C’est une photo qui marquera l’histoire, celle d’un Jean De Dieu Nguz a Karl-i-Bond méconnaissable. Devenu presque squelettique assis à côté du sénateur pro-Kabila Modeste Mutinga Mutuishayi. Avec l’éditeur-propriétaire du Journal Le Potentiel paraissant à Kinshasa, Nguz livre ce qui se son grand dernier entretien de presse depuis l’Afrique du Sud où il se trouve en convalescence après une attaque cardiaque qui avait failli l’emporter à Kinshasa. Dans cet ultime entretien paru dans l’édition du 09 novembre 2002, l’ancien homme politique Nguz ne semble endosser rien même s’il demande pardon aux congolais pour certains faits lui reprochaient. Face au démon du tribalisme qui semble gangrener le pays jusqu’aujourdhui, Jean de Dieu Nguz plaide pour un esprit de réconciliation. Il mourra finalement le 27 juillet 2003 alors que le pays se rengageait sur la voie de la démocratisation et du retour de la paix après le dialogue inter congolais de Sun City en Afrique du Sud même.
La Rédaction
Nguz Karl-I-Bond « Je salue le courage et les convictions politiques d’Etienne Tshisekedi »

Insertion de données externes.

(* ===== verification/EditTable.v ===== *)
(** * The attributes of the file (libeditapcfg/editapcfg.c)

    The tables of the source: the groups of the file, and for each attribute of
    a group its variable, the functions that read and write it, and the comment
    behind it.  A pointer to a function is a constructor named after it. *)

From S2P Require Import Prelude CLib Utility CfgStore EditVars EditAssign EditOutput.

(** ** Function pointers *)

Inductive assign_fn : Type :=
  | pAssignStr40 | pAssign01 | pAssignIP | pAssignMask | pAssignStr15 | pAssignIPv6
  | pAssignPrefix | pAssignGWv6 | pAssignDate | pAssignTime | pAssignTimeZone | pAssignServerStr
  | pAssign0To2 | pAssignURL | pAssignStr64 | pAssignPassword | pAssign0To7 | pAssign0To14
  | pAssignSSID | pAssignPort | pAssignSecret128 | pAssign0To8 | pAssignKeyLen | pAssign1To4
  | pAssignKey | pAssignPreSharedKey | pAssignWord | pAssignMac | pAssign1To4094
  | pAssignwdsvlist | pAssignCountry | pAssign20To1000 | pAssign1To255 | pAssign0To2347
  | pAssign256To2346 | pAssignPercent | pAssign0To4 | pAssign0To255 | pAssignScMacList
  | pAssignStr32 | pAssign1To254 | pAssignSMTPServer | pAssignMail | pAssign1To500
  | pAssign60To600.
#[global] Instance assign_fn_eq : EqDecision assign_fn.
Proof. solve_decision. Defined.

Inductive output_fn : Type :=
  | pOutputStr | pOutputByte | pOutputIP | pOutputWord | pOutputPass | pOutputMac
  | pOutputPercent | pOutputScMacList.
#[global] Instance output_fn_eq : EqDecision output_fn.
Proof. solve_decision. Defined.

Nguz Karl-i-Bond continue sa longue convalescence. Victime d’une hémorragie cérébrale aggravée par l’infarctus du myocarde, l’ancien Premier ministre de Mobutu, tombé dans un coma profond à Kinshasa, a été accepté le 25 mai 1994 à l’Hôpital Militaire des grands blessés en Afrique du Sud. Pendant trois mois, l’ancien président national de l’Uferi (l’Union des Fédéralistes et Républicains Indépendants, son parti politique ; NDLR) avait perdu toutes ses facultés motrices : la mémoire, la parole. Une paralysie générale l’avait rendu totalement dépendant.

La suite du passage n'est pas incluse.